> _Entries provided_
(* ===== verification/Paths.v ===== *)
(** * internal/misc: adjustpath.go

    [AdjustPath] and what it uses of [path/filepath] on Unix: [IsAbs], [Join] and the lexical
    [Clean]. *)

From S2P Require Import Prelude.

Definition slash : Ascii.ascii := "/"%char.

(** The components of a path. *)
Fixpoint split_path (s : string) : list string :=
  match s with
  | EmptyString => [""]
  | String c s' =>
      if decide (c = slash) then "" :: split_path s'
      else match split_path s' with
           | x :: xs => String c x :: xs
           | [] => [String c ""]
           end
  end.

Fixpoint join_path (l : list string) : string :=
  match l with
  | [] => ""
  | [x] => x
  | x :: l' => x +:+ "/" +:+ join_path l'
  end.

Definition IsAbs (p : string) : bool :=
  match p with String c _ => bool_decide (c = slash) | EmptyString => false end.

(** One component of [Clean]; the stack holds the output, last component first. *)
Definition clean_step (rooted : bool) (stack : list string) (elem : string) : list string :=
  if decide (elem = "" ∨ elem = ".") then stack
  else if decide (elem = "..") then
    match stack with
    | [] => if rooted then [] else [".."]
    | top :: rest => if decide (top = "..") then ".." :: stack else rest
    end
  else elem :: stack.

Definition clean_stack (p : string) : list string :=
  foldl (clean_step (IsAbs p)) [] (split_path p).

Definition Clean (p : string) : string :=
  if str_empty p then "."
  else if IsAbs p then "/" +:+ join_path (reverse (clean_stack p))
  else match clean_stack p with [] => "." | st => join_path (reverse st) end.

(** [Join] of two elements. *)
Definition Join (base p : string) : string :=
  if str_empty base then (if str_empty p then "" else Clean p)
  else if str_empty p then Clean base
  else Clean (base +:+ "/" +:+ p).

Definition AdjustPath (baseFolder path : string) : string :=
  if str_empty path then path
  else
    let path := if IsAbs path then path else Join baseFolder path in
    Clean path.

(** ** Clean paths *)

Definition plain (x : string) : Prop := x ≠ "" ∧ x ≠ "." ∧ x ≠ "..".

(** No slash in a component. *)
Fixpoint no_slash (s : string) : Prop :=
  match s with EmptyString => True | String c s' => c ≠ slash ∧ no_slash s' end.

Lemma split_path_nonempty s : split_path s ≠ [].
Proof. destruct s as [|c s]; simpl; [done|]. case_decide; [done|]. by destruct (split_path s). Qed.

Lemma split_path_no_slash s : Forall no_slash (split_path s).
Proof.
  induction s as [|c s IH]; simpl; [by repeat constructor|]. case_decide; [by constructor|].
  destruct (split_path s) as [|x xs]; [by repeat constructor|].
  apply Forall_cons in IH as [Hx Hxs]. by repeat constructor.
Qed.

Lemma split_component x : no_slash x → split_path x = [x].
Proof.
  induction x as [|c x IH]; [done|]. simpl. intros [Hc Hx]. rewrite decide_False by done.
  by rewrite IH.
Qed.

Lemma split_app x s : no_slash x → split_path (x +:+ "/" +:+ s) = x :: split_path s.
Proof.
  induction x as [|c x IH]; [done|]. intros [Hc Hx].
  change (split_path (String c (x +:+ "/" +:+ s)) = String c x :: split_path s).
  simpl. rewrite decide_False by done. by rewrite IH.
Qed.

Lemma split_join l : l ≠ [] → Forall no_slash l → split_path (join_path l) = l.
Proof.
  induction l as [|x [|y l] IH]; intros Hl HF; [done| |].
  - apply Forall_cons in HF as [Hx _]. by apply split_component.
  - apply Forall_cons in HF as [Hx HF]. change (join_path (x :: y :: l))
      with (x +:+ "/" +:+ join_path (y :: l)).
    rewrite split_app by done. by rewrite IH.
Qed.

(** The stacks [Clean] builds: plain components above leading [..] ones, and none of these in a
    rooted path. *)
Definition canonical (rooted : bool) (st : list string) : Prop :=
  ∃ names dots, st = names ++ dots ∧ Forall plain names ∧ Forall (.= "..") dots ∧
    (rooted = true → dots = []).

Lemma canonical_nil rooted : canonical rooted [].
Proof. by exists [], []. Qed.

Lemma clean_step_canonical rooted st x :
  canonical rooted st → canonical rooted (clean_step rooted st x).
Proof.
  intros (ns & ds & -> & Hn & Hd & Hr). unfold clean_step.
  destruct (decide (x = "" ∨ x = ".")) as [Hskip|Hskip]; [by exists ns, ds|].
  destruct (decide (x = "..")) as [->|Hx].
  - destruct ns as [|n ns]; simpl.
    + destruct ds as [|d ds]; simpl.
      * destruct rooted; [apply canonical_nil|]. exists [], [".."]. by repeat constructor.
      * apply Forall_cons in Hd as [-> Hd]. rewrite decide_True by done.
        exists [], (".." :: ".." :: ds). split_and!; [done|done|by repeat constructor|].
        intros HR. specialize (Hr HR). done.
    + apply Forall_cons in Hn as [Hn0 Hn]. rewrite decide_False by apply Hn0. by exists ns, ds.
  - exists (x :: ns), ds. split_and!; [done| |done|done].
    constructor; [|done]. unfold plain. naive_solver.
Qed.

Lemma clean_stack_canonical p : canonical (IsAbs p) (clean_stack p).
Proof.
  unfold clean_stack. generalize (canonical_nil (IsAbs p)). generalize ([] : list string).
  induction (split_path p) as [|x l IH]; intros st Hst; [done|]. simpl.
  by apply IH, clean_step_canonical.
Qed.

Lemma clean_step_no_slash rooted st x :
  no_slash x → Forall no_slash st → Forall no_slash (clean_step rooted st x).
Proof.
  intros Hx Hst. unfold clean_step. repeat case_decide; subst; try done.
  - destruct st as [|t st]; [by destruct rooted; repeat constructor|].
    apply Forall_cons in Hst as [??]. case_decide; by repeat constructor.
  - by constructor.
Qed.

Lemma clean_fold_no_slash rooted l st :
  Forall no_slash l → Forall no_slash st → Forall no_slash (foldl (clean_step rooted) st l).
Proof.
  intros Hl. revert st. induction Hl as [|x l Hx Hl IH]; intros st Hst; [done|].
  simpl. by apply IH, clean_step_no_slash.
Qed.

Lemma clean_stack_no_slash p : Forall no_slash (clean_stack p).
Proof. apply clean_fold_no_slash; [apply split_path_no_slash|constructor]. Qed.

(** Running [Clean] over a canonical stack gives it back. *)
Lemma dots_repeat ds : Forall (.= "..") ds → ds = replicate (length ds) "..".
Proof. induction 1 as [|d ds -> Hd IH]; simpl; [done|]. by rewrite <- IH. Qed.

Lemma clean_dots n k :
  foldl (clean_step false) (replicate k "..") (replicate n "..") = replicate (n + k) "..".
Proof.
  revert k. induction n as [|n IH]; intros k; [done|]. simpl.
  change (foldl (clean_step false) (clean_step false (replicate k "..") "..") (replicate n "..")
          = ".." :: replicate (n + k) "..").
  assert (clean_step false (replicate k "..") ".." = replicate (S k) "..") as -> by (by destruct k).
  rewrite IH. change (".." :: replicate (n + k) "..") with (replicate (S (n + k)) "..").
  f_equal. lia.
Qed.

Lemma clean_plain rooted st ns :
  Forall plain ns → foldl (clean_step rooted) st ns = reverse ns ++ st.
Proof.
  intros Hn. revert st. induction Hn as [|n ns (H1 & H2 & H3) Hns IH]; intros st; [done|].
  simpl. rewrite IH, reverse_cons, <- app_assoc. simpl. f_equal. unfold clean_step.
  rewrite decide_False by naive_solver. by rewrite decide_False.
Qed.

Lemma clean_canonical rooted st : canonical rooted st → foldl (clean_step rooted) [] (reverse st) = st.
Proof.
  intros (ns & ds & -> & Hn & Hd & Hr). rewrite reverse_app, foldl_app.
  assert (foldl (clean_step rooted) [] (reverse ds) = ds) as ->.
  { destruct rooted; [by rewrite Hr|]. rewrite (dots_repeat _ Hd), reverse_replicate.
    pose proof (clean_dots (length ds) 0) as H. simpl in H. by rewrite Nat.add_0_r in H. }
  rewrite clean_plain by (by apply Forall_reverse). by rewrite reverse_involutive.
Qed.

Lemma IsAbs_join st : Forall no_slash st → IsAbs (join_path st) = true → ∃ r, st = "" :: r.
Proof.
  destruct st as [|x st]; [done|]. intros [Hx _]%Forall_cons. destruct x as [|c x]; [eauto|].
  destruct Hx as [Hc _]. destruct st; simpl; by rewrite bool_decide_false.
Qed.

Lemma canonical_nonempty rooted st x : canonical rooted st → x ∈ st → x ≠ "" ∧ x ≠ ".".
Proof.
  intros (ns & ds & -> & Hn & Hd & _) Hx. apply elem_of_app in Hx as [Hx|Hx].
  - rewrite Forall_forall in Hn. destruct (Hn x Hx) as (? & ? & ?). done.
  - rewrite Forall_forall in Hd. by rewrite (Hd x Hx).
Qed.

Lemma join_nonempty st rooted : canonical rooted st → st ≠ [] → join_path (reverse st) ≠ "".
Proof.
  intros Hc Hst. destruct (reverse st) as [|x [|y l]] eqn:E.
  - apply (f_equal reverse) in E. by rewrite reverse_involutive in E.
  - assert (x ∈ st) as Hx by (apply elem_of_reverse; rewrite E; set_solver).
    by destruct (canonical_nonempty _ _ _ Hc Hx).
  - by destruct x.
Qed.

(** The result of [Clean], by its components. *)
Lemma Clean_components p :
  p ≠ "" →
  IsAbs (Clean p) = IsAbs p ∧ clean_stack (Clean p) = clean_stack p.
Proof.
  intros Hp. unfold Clean. rewrite (proj2 (str_empty_false p) Hp).
  pose proof (clean_stack_canonical p) as Hc. pose proof (clean_stack_no_slash p) as Hn.
  destruct (IsAbs p) eqn:Ha.
  - split; [done|]. unfold clean_stack at 1.
    change (IsAbs ("/" +:+ _)) with true.
    change (split_path ("/" +:+ ?x)) with ("" :: split_path x). simpl.
    change (clean_step true [] "") with ([] : list string).
    destruct (clean_stack p) as [|x st] eqn:E; [done|].
    rewrite split_join, clean_canonical by (try done; try (by apply Forall_reverse);
      intros H; apply (f_equal reverse) in H; by rewrite reverse_involutive in H). done.
  - destruct (clean_stack p) as [|x st] eqn:E; [done|].
    assert (IsAbs (join_path (reverse (x :: st))) = false) as Hf.
    { apply not_true_is_false. intros (r & Hr)%IsAbs_join; [|by apply Forall_reverse].
      assert ("" ∈ x :: st) as Hx by (apply elem_of_reverse; rewrite Hr; set_solver).
      by destruct (canonical_nonempty _ _ _ Hc Hx). }
    split; [done|]. unfold clean_stack at 1. rewrite Hf, split_join, clean_canonical; try done.
    + intros H. apply (f_equal reverse) in H. by rewrite reverse_involutive in H.
    + by apply Forall_reverse.
Qed.

Lemma Clean_nonempty p : Clean p ≠ "".
Proof.
  unfold Clean. destruct (str_empty p); [done|]. pose proof (clean_stack_canonical p) as Hc.
  destruct (IsAbs p); [done|]. destruct (clean_stack p) eqn:E; [done|]. by eapply join_nonempty.
Qed.

Lemma Clean_idempotent p : Clean (Clean p) = Clean p.
Proof.
  destruct (decide (p = "")) as [->|Hp]; [done|].
  destruct (Clean_components p Hp) as [Ha Hs].
  unfold Clean at 1. rewrite (proj2 (str_empty_false _) (Clean_nonempty p)), Ha, Hs.
  unfold Clean. by rewrite (proj2 (str_empty_false p) Hp).
Qed.

Lemma IsAbs_app b s : b ≠ "" → IsAbs (b +:+ s) = IsAbs b.
Proof. by destruct b. Qed.

(** A configured path is empty or resolved against the folder of the configuration: the
    result is in normal form, an absolute path does not depend on the folder, a relative one
    is absolute as soon as the folder is, and it then holds no parent reference. *)
Theorem AdjustPath_spec base p :
  p ≠ "" →
  Clean (AdjustPath base p) = AdjustPath base p ∧
  (IsAbs p = true → AdjustPath base p = Clean p) ∧
  (IsAbs base = true ∨ IsAbs p = true →
     IsAbs (AdjustPath base p) = true ∧ ".." ∉ clean_stack (AdjustPath base p)).
Proof.
  intros Hp. unfold AdjustPath. rewrite (proj2 (str_empty_false p) Hp).
  split_and!; [apply Clean_idempotent|by intros ->|].
  intros Hab. set (q := if IsAbs p then p else Join base p).
  assert (Hq : q ≠ "" ∧ IsAbs q = true).
  { unfold q. destruct (IsAbs p) eqn:Hap; [done|]. destruct Hab as [Hb|]; [|done].
    assert (base ≠ "") as Hne by (by destruct base). unfold Join.
    rewrite (proj2 (str_empty_false base) Hne), (proj2 (str_empty_false p) Hp).
    split; [apply Clean_nonempty|].
    destruct (Clean_components (base +:+ "/" +:+ p)) as [-> _]; [by destruct base|].
    by rewrite IsAbs_app. }
  destruct Hq as [Hq Hqa]. destruct (Clean_components q Hq) as [-> ->]. split; [done|].
  destruct (clean_stack_canonical q) as (ns & ds & -> & Hn & _ & Hr).
  rewrite (Hr Hqa), app_nil_r. intros Hin. rewrite Forall_forall in Hn.
  by destruct (Hn _ Hin) as (_ & _ & ?).
Qed.

Lemma AdjustPath_spec_witness :
  AdjustPath "/etc/kubauth" "../certs/./ca.crt" = "/etc/certs/ca.crt" ∧
  ".." ∉ clean_stack (AdjustPath "/etc/kubauth" "../certs/./ca.crt").
Proof.
  split; [reflexivity|].
  apply (AdjustPath_spec "/etc/kubauth" "../certs/./ca.crt"); [discriminate|left; reflexivity].
Defined.

Example Clean_relative : Clean "a/../../b//c/." = "../b/c".
Proof. reflexivity. Qed.
(* ===== verification/Proto.v ===== *)
(** * internal/proto: the identity protocol

    The request and response every Kubauth module exchanges on [v1/identity], the detail
    records the merger adds, and [Exchange], the client side of the protocol. A [Status] is a
    Go string: a remote provider may answer any string, not only the documented constants.
    A nil [[]string] is the empty list (the code only takes lengths, ranges and appends); a
    nil claim map is [None], since the code tests for it. *)

From S2P Require Import Prelude Values.

Abbreviation Status := string.

Definition UserNotFound : Status := "userNotFound".
Definition Disabled : Status := "disabled".
Definition PasswordChecked : Status := "passwordChecked".
Definition PasswordFail : Status := "passwordFail".
Definition PasswordUnchecked : Status := "passwordUnchecked".
Definition PasswordMissing : Status := "passwordMissing".
Definition Undefined : Status := "undefined".
Definition InvalidOldPassword : Status := "invalidOldPassword".

Record User := {
  Login : string;
  Uid : option Z;
  Name : string;
  Emails : list string;
  Groups : list string;
  Claims : option claims;
}.

Definition InitUser (login : string) : User :=
  {| Login := login; Uid := None; Name := ""; Emails := []; Groups := [];
     Claims := Some ∅ |}.

Record IdentityRequest := { req_Login : string; req_Password : string }.

Record Translated := {
  tr_Groups : list string;
  tr_Claims : option claims;
  tr_Uid : option Z;
}.

Record ProviderSpec := {
  ps_Name : string;
  ps_CredentialAuthority : bool;
  ps_GroupAuthority : bool;
  ps_ClaimAuthority : bool;
  ps_NameAuthority : bool;
  ps_EmailAuthority : bool;
}.

Record UserDetail := {
  ud_User : User;
  ud_Status : Status;
  ud_Provider : ProviderSpec;
  ud_Translated : Translated;
}.

Record IdentityResponse := {
  resp_User : User;
  resp_Status : Status;
  resp_Details : option (list UserDetail);
  resp_Authority : string;
}.

(** The zero value of the struct, which the JSON decoder fills. *)
Definition zero_User : User :=
  {| Login := ""; Uid := None; Name := ""; Emails := []; Groups := []; Claims := None |}.
Definition zero_IdentityResponse : IdentityResponse :=
  {| resp_User := zero_User; resp_Status := ""; resp_Details := None; resp_Authority := "" |}.

(** Functional updates of a [User]. *)
Definition set_Uid (uid : option Z) (u : User) : User :=
  {| Login := Login u; Uid := uid; Name := Name u; Emails := Emails u; Groups := Groups u;
     Claims := Claims u |}.
Definition set_Name (n : string) (u : User) : User :=
  {| Login := Login u; Uid := Uid u; Name := n; Emails := Emails u; Groups := Groups u;
     Claims := Claims u |}.
Definition set_Emails (es : list string) (u : User) : User :=
  {| Login := Login u; Uid := Uid u; Name := Name u; Emails := es; Groups := Groups u;
     Claims := Claims u |}.
Definition set_Groups (gs : list string) (u : User) : User :=
  {| Login := Login u; Uid := Uid u; Name := Name u; Emails := Emails u; Groups := gs;
     Claims := Claims u |}.
Definition set_Claims (c : option claims) (u : User) : User :=
  {| Login := Login u; Uid := Uid u; Name := Name u; Emails := Emails u; Groups := Groups u;
     Claims := c |}.

(** A Go map variable read as a map: reading and ranging over nil is the empty map. *)
Definition map_of (c : option claims) : claims := default ∅ c.

(** ** The authenticator interface ([handlers.Authenticator])

    What every identity module (ucrd, ldap, merger, audit) offers to the HTTP layer. [W] is
    the state of the world it runs in (the Kubernetes API, the LDAP server, the remote
    providers): the call may read and change it. *)
Class Authenticator (W T : Type) := {
  Authenticate : T → IdentityRequest → W → result string IdentityResponse * W;
}.
(* ===== verification/Protector.v ===== *)
(** * internal/handlers/protector: brute force protection

    [bfa.go] and [empty.go]. The failure records are heap objects ([*loginState]): a request
    that sleeps in [failure] keeps the address of its record while [clean] may remove it from
    the map, so the records live in a heap of their own and the map holds addresses. Times
    and durations are int64 nanoseconds. The concurrent behaviour is the step relation
    [step]: the critical section of [failure], the two atomic increments around its sleep,
    [clean] and the passing of time interleave freely. *)

From S2P Require Import Prelude Values Proto.

Abbreviation addr := nat.

Record loginState := {
  lastFailure : Z;
  nbrOfFailure : Z;
  pendingFailures : Z;
}.

Record bfaConfig := {
  cleanerPeriod : Z;
  cleanDelay : Z;
  freeFailure : Z;
  maxPenalty : Z;
  penaltyByFailure : Z;
  maxPendingFailure : Z;
}.

Record bfaProtector := {
  cfg : bfaConfig;
  heap : gmap addr loginState;
  stateByLogin : gmap string addr;
}.

Definition UnknownUser : string := "_unknownUser_".
Definition UnknownToken : string := "_unknownToken_".

Definition second : Z := 1000000000.

(** ** Options and construction *)

Definition Option_ := bfaConfig → bfaConfig.

Definition WithCleanerPeriod (v : Z) : Option_ := λ c,
  {| cleanerPeriod := v; cleanDelay := cleanDelay c; freeFailure := freeFailure c;
     maxPenalty := maxPenalty c; penaltyByFailure := penaltyByFailure c;
     maxPendingFailure := maxPendingFailure c |}.
Definition WithCleanDelay (v : Z) : Option_ := λ c,
  {| cleanerPeriod := cleanerPeriod c; cleanDelay := v; freeFailure := freeFailure c;
     maxPenalty := maxPenalty c; penaltyByFailure := penaltyByFailure c;
     maxPendingFailure := maxPendingFailure c |}.
Definition WithFreeFailure (v : Z) : Option_ := λ c,
  {| cleanerPeriod := cleanerPeriod c; cleanDelay := cleanDelay c; freeFailure := v;
     maxPenalty := maxPenalty c; penaltyByFailure := penaltyByFailure c;
     maxPendingFailure := maxPendingFailure c |}.
Definition WithMaxPenalty (v : Z) : Option_ := λ c,
  {| cleanerPeriod := cleanerPeriod c; cleanDelay := cleanDelay c; freeFailure := freeFailure c;
     maxPenalty := v; penaltyByFailure := penaltyByFailure c;
     maxPendingFailure := maxPendingFailure c |}.
Definition WithPenaltyByFailure (v : Z) : Option_ := λ c,
  {| cleanerPeriod := cleanerPeriod c; cleanDelay := cleanDelay c; freeFailure := freeFailure c;
     maxPenalty := maxPenalty c; penaltyByFailure := v;
     maxPendingFailure := maxPendingFailure c |}.
Definition WithMaxPendingFailure (v : Z) : Option_ := λ c,
  {| cleanerPeriod := cleanerPeriod c; cleanDelay := cleanDelay c; freeFailure := freeFailure c;
     maxPenalty := maxPenalty c; penaltyByFailure := penaltyByFailure c;
     maxPendingFailure := v |}.

Definition defaultConfig : bfaConfig :=
  {| cleanerPeriod := 60 * second; cleanDelay := 30 * 60 * second; freeFailure := 4;
     maxPenalty := 15 * second; penaltyByFailure := 1 * second; maxPendingFailure := 20 |}.

(** The two implementations of the [Protector] interface. *)
Inductive protector := Empty | Bfa (p : bfaProtector).

Definition New (activated : bool) (opts : list Option_) : protector :=
  if activated then
    Bfa {| cfg := foldl (λ c opt, opt c) defaultConfig opts; heap := ∅; stateByLogin := ∅ |}
  else Empty.

(** ** The operations *)

Definition pending_over (p : bfaProtector) (login : string) : bool :=
  match stateByLogin p !! login with
  | Some a =>
      match heap p !! a with
      | Some st => bool_decide (pendingFailures st > maxPendingFailure (cfg p))%Z
      | None => false
      end
  | None => false
  end.

Definition bfa_EntryForLogin (p : bfaProtector) (login : string) : bool :=
  if pending_over p login then true
  else if pending_over p UnknownUser then true
  else false.

Definition bfa_EntryForToken (p : bfaProtector) : bool :=
  if pending_over p UnknownToken then true else false.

> _Task brief_
Extract every line containing the string "match" from the data above.

> _Answer section_
  match s with
      else match split_path s' with
  match l with
  match p with String c _ => bool_decide (c = slash) | EmptyString => false end.
    match stack with
  else match clean_stack p with [] => "." | st => join_path (reverse st) end.
  match s with EmptyString => True | String c s' => c ≠ slash ∧ no_slash s' end.
  match stateByLogin p !! login with
      match heap p !! a with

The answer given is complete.